Here is my female Chinese mantis Shaia with my male Chinese mantis Arrow getting business done.

And below is female Chinese mantis Clovermist enjoying some honey treat. She literally grabbed the fork wanting to eat it! Guess the honey was that good.


----------



## Mystymantis (Oct 21, 2019)

This is Snowflower my male Grizzled mantis.

Next is Selina my female Carolina mantis.

Next there is Violet my male Carolina mantis. He was looking all around when I was trying to get a picture of him.


----------



## mantisfan101 (Oct 22, 2019)

Do you plan on breeding the gonatista? If so, I'd love to buy some nymphs/ooths from you if you have extras.


----------



## The Mantis Menagerie (Oct 22, 2019)

Mystymantis said:


> View attachment 12678


This is exactly like when one of my Chinese mantids took a piece of golden kiwi off a spoon and ate it. I guess they just crave sugar sometimes.



mantisfan101 said:


> Do you plan on breeding the gonatista? If so, I'd love to buy some nymphs/ooths from you if you have extras.

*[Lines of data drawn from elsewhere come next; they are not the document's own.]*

(** ** C8 *)

(** C8: while the interval [i] of the timer effect is live it is the only
    one, and its callback closes over the current props.  Unmounting clears
    it, after which no event changes the state.  Every step that changes a
    dependency of the effect clears [i] as well, and what is registered
    afterwards is the interval of the new props: no callback of an earlier
    render can run. *)
Theorem C8_teardown_cancels s i :
  reachable s -> cleanup s = Some i ->
  intervals s = {[ i := timerOf (props s) ]}
  ∧ (exists s', step Unmount s = Some s' ∧ intervals s' = ∅
       ∧ forall es, run es s' = Some s')
  ∧ (forall e s', step e s = Some s' ->
       timerDeps (props s') (count s') (isVisible s')
       ≠ timerDeps (props s) (count s) (isVisible s) ->
       intervals s' !! i = None
       ∧ forall j iv, intervals s' !! j = Some iv ->
           cleanup s' = Some j ∧ iv = timerOf (props s')).
Proof.
  intros Hr Hc. pose proof (reachable_owned s Hr) as Ho.
  assert (H : intervals s = {[ i := timerOf (props s) ]} ∧ (i < nextId s)%nat
              ∧ mounted s = true).
  { unfold owned in Ho. rewrite Hc in Ho. tauto. }
  destruct H as (Hi & Hlt & Hm). split; [done|]. split.
  - destruct (step_total Unmount s Ho) as [s' Hs]. exists s'. split; [done|].
    pose proof (step_owned _ _ _ Ho Hs) as Ho'.
    apply (step_mounted _ _ _ Ho Hm) in Hs as (Hm' & Hi' & _).
    split; [done|]. intros es. by apply run_unmounted.
  - intros e s' Hs Hdeps. pose proof (step_owned _ _ _ Ho Hs) as Ho'. split.
    2:{ intros j iv Hj. apply (owned_lookup _ _ _ Ho') in Hj. tauto. }
    assert (Hfresh : (forall j, is_Some (intervals s' !! j) -> (nextId s ≤ j)%nat)
                     -> intervals s' !! i = None).
    { intros Hf. destruct (intervals s' !! i) eqn:Hl; [|done].
      assert (nextId s ≤ i)%nat by (apply Hf; by eexists). lia. }
    assert (Hl : loose s) by (by apply owned_loose).
    pose proof (step_mounted _ _ _ Ho Hm Hs) as H.
    destruct e as [j|b|p|]; lazy beta iota in H.
    + destruct (intervals s !! j) as [iv|]; [|by subst].
      destruct H as (c & _ & H). case_decide; [by subst|]. subst s'.
      apply Hfresh. intros k. apply (refresh_fresh (withCount c s)).
      destruct Hl. by split.
    + apply step_intersect in Hs as (_ & _ & _ & Hsame & Hdiff); [|done..].
      destruct (decide (b = isVisible s)) as [Hb|Hb]; [by rewrite Hsame in Hdeps|].
      apply Hfresh. by destruct (Hdiff Hb) as (_ & _ & ?).
    + rewrite updateLimit_eq in H.
      set (tc := bool_decide (timerDeps p (count s) (isVisible s)
                   ≠ timerDeps (props s) (count s) (isVisible s))) in *.
      set (rc := bool_decide (restartDeps p (isVisible s)
                   ≠ restartDeps (props s) (isVisible s))) in *.
      assert (Hready : ready tc (withProps p s)).
      { unfold ready, tc. case_bool_decide as Hd.
        - destruct Hl. by split.
        - apply owned_withProps; [done|].
          by destruct (decide (timerDeps p (count s) (isVisible s)
                               = timerDeps (props s) (count s) (isVisible s))). }
      destruct (decide (tc = true ∨ restartValue rc (withProps p s) ≠ count s))
        as [Hch|Hch].
      * apply Hfresh. intros k.
        by apply (commit_fresh _ tc rc (withProps p s) s' k Hm Hready H).
      * exfalso. apply Hdeps.
        assert (Htc : tc = false) by (destruct tc; [exfalso; apply Hch; by left|done]).
        assert (Hrv : restartValue rc (withProps p s) = count s).
        { destruct (decide (restartValue rc (withProps p s) = count s)); [done|].
          exfalso. apply Hch. by right. }
        rewrite Htc in H.
        rewrite (commit_same _ rc (withProps p s)) in H by done.
        injection H as <-. simpl. unfold tc in Htc.
        apply bool_decide_eq_false in Htc.
        by destruct (decide (timerDeps p (count s) (isVisible s)
                             = timerDeps (props s) (count s) (isVisible s))).
    + destruct H as (_ & -> & _). apply lookup_empty.
Qed.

Add me to that notification list! I probably will not be able to buy any more mantids, but maybe....


----------



## MantisGirl13 (Oct 22, 2019)

The Mantis Menagerie said:


> Add ﻿me to that notification list! I probably will not be able to buy any more mantids, but maybe﻿....﻿


Add me to the list too!

- MantisGirl13


----------



## Mantis Lady (Oct 29, 2019)

This picture made me laugh


----------



## hysteresis (Oct 31, 2019)

Haha! My Rhombodera and Hierodula will strike at whatever and think they're eating. Just about anything!


----------



## Mystymantis (Nov 3, 2019)

Guess what I managed to get my Grizzled mantises to breed! I am so excited! I put them in their own container and let them get to work.

Now just have to wait for Arcterius to lay an ootheca.

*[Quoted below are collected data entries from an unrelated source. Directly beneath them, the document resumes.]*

(** * Polar Gosling MCP server: the dispatch layer of [MCP/server.py]

    A shallow embedding of the tool catalog [TOOLS], of the dispatch table
    [_DISPATCH], of the handlers [list_tools] and [call_tool], and of the
    data constants they serve, together with the part of Python's [json]
    package that [call_tool] relies on ([json.dumps] with [indent=2]) and
    its inverse ([json.loads]). *)

From Stdlib Require Import NArith ZArith List String Ascii Bool Lia.
From stdpp Require Import gmap list.

Import ListNotations.
Local Open Scope N_scope.

(** * Python values *)

(** A Python [str] is a sequence of Unicode code points. *)
Abbreviation pystr := (list N).

(** [u] reads an ASCII literal as a [str]. *)
Definition u (s : string) : pystr :=
  List.map N_of_ascii (list_ascii_of_string s).

Definition dq : pystr := [34].
Definition nl : pystr := [10].
Definition em_dash : pystr := [8212].
Definition rarrow : pystr := [8594].

(** The values the data modules are built from: [None], [bool], [int],
    [str], [list] and [dict] with [str] keys. A [dict] keeps its items in
    insertion order, which is the order [json.dumps] writes them in. *)
#[warnings="-register-all"]
Inductive value : Type :=
| VNone
| VBool (b : bool)
| VInt (z : Z)
| VStr (s : pystr)
| VList (l : list value)
| VDict (d : list (pystr * value)).

Definition str (s : string) : value := VStr (u s).

Section value_induction.
Variable P : value -> Prop.
Hypothesis HNone : P VNone.
Hypothesis HBool : forall b, P (VBool b).
Hypothesis HInt : forall z, P (VInt z).
Hypothesis HStr : forall s, P (VStr s).
Hypothesis HList : forall l, Forall P l -> P (VList l).
Hypothesis HDict : forall d, Forall (fun kv => P (snd kv)) d -> P (VDict d).

Fixpoint value_ind' (v : value) : P v :=
  match v with
  | VNone => HNone
  | VBool b => HBool b
  | VInt z => HInt z
  | VStr s => HStr s
  | VList l =>
      HList l ((fix go (l : list value) : Forall P l :=
                  match l with
                  | [] => List.Forall_nil P
                  | x :: xs => List.Forall_cons P x xs (value_ind' x) (go xs)
                  end) l)
  | VDict d =>
      HDict d ((fix go (d : list (pystr * value))
                  : Forall (fun kv => P (snd kv)) d :=
                  match d with
                  | [] => List.Forall_nil _
                  | kv :: xs =>
                      List.Forall_cons _ kv xs (value_ind' (snd kv)) (go xs)
                  end) d)
  end.
End value_induction.

(** * [json.dumps(obj, indent=2)]

    The encoder of CPython's [json.encoder] with its defaults:
    [ensure_ascii=True], [sort_keys=False], and, since [indent] is given,
    the separators [","] and [": "]. *)

Module Json.

(** ** Strings: [py_encode_basestring_ascii] *)

Definition hexdigit (d : N) : N :=
  if d <? 10 then 48 + d else 87 + d.

(** ['\\u{0:04x}'.format(n)] *)
Definition u_escape (n : N) : pystr :=
  [92; 117; hexdigit (n / 4096 mod 16); hexdigit (n / 256 mod 16);
   hexdigit (n / 16 mod 16); hexdigit (n mod 16)].

(** The replacement of one character matched by [ESCAPE_ASCII]; a
    character in [' '..'~'] other than the quote and the backslash is not
    matched and stays. *)
Definition escape_char (c : N) : pystr :=
  if c =? 34 then [92; 34]
  else if c =? 92 then [92; 92]
  else if c =? 8 then [92; 98]
  else if c =? 12 then [92; 102]
  else if c =? 10 then [92; 110]
  else if c =? 13 then [92; 114]
  else if c =? 9 then [92; 116]
  else if (32 <=? c) && (c <=? 126) then [c]
  else if c <? 65536 then u_escape c
  else
    let n := c - 65536 in
    let s1 := N.lor 55296 (N.land (N.shiftr n 10) 1023) in
    let s2 := N.lor 56320 (N.land n 1023) in
    u_escape s1 ++ u_escape s2.

Definition encode_basestring_ascii (s : pystr) : pystr :=
  34 :: flat_map escape_char s ++ [34].

(** ** Integers: [int.__repr__] *)

Fixpoint digits (fuel : nat) (n : N) (acc : pystr) : pystr :=
  match fuel with
  | O => acc
  | S f =>
      let acc' := (48 + n mod 10) :: acc in
      if n / 10 =? 0 then acc' else digits f (n / 10) acc'
  end.

(** The decimal digits of [n]; it has no more of them than binary ones. *)
Definition intstr_N (n : N) : pystr := digits (S (N.to_nat (N.log2 n))) n [].

Definition intstr (z : Z) : pystr :=
  if (z <? 0)%Z then 45 :: intstr_N (Z.abs_N z) else intstr_N (Z.abs_N z).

I am not sure if I am going to sell any, that is if she lays an ooth and it hatches and I have any extras, but if I do decide on selling any I will be sure to let you know @mantisfan101 and @MantisGirl13.


----------



## The Mantis Menagerie (Nov 3, 2019)

Mystymantis said:


> I am﻿ not sure if I am going to sell any, that is if she lays an ooth ﻿and it hatches and I have any extras, but if I do decide on sellin﻿g any I will be sure to let you know @mantisfan101 and @MantisGirl﻿13.


What about me!?!?


----------



## Mystymantis (Nov 3, 2019)

The Mantis Menagerie said:


> What about me!?!?


I'm sorry I missed you! If I do decide to sell I will let you know as well.

But right now I don't really have plans to sell them.


----------



## The Mantis Menagerie (Nov 3, 2019)

Mystymantis said:


> I'm sorry I missed you! If I do decide to sell I will let you know as well.
> 
> But right now I don't really have plans to sell them.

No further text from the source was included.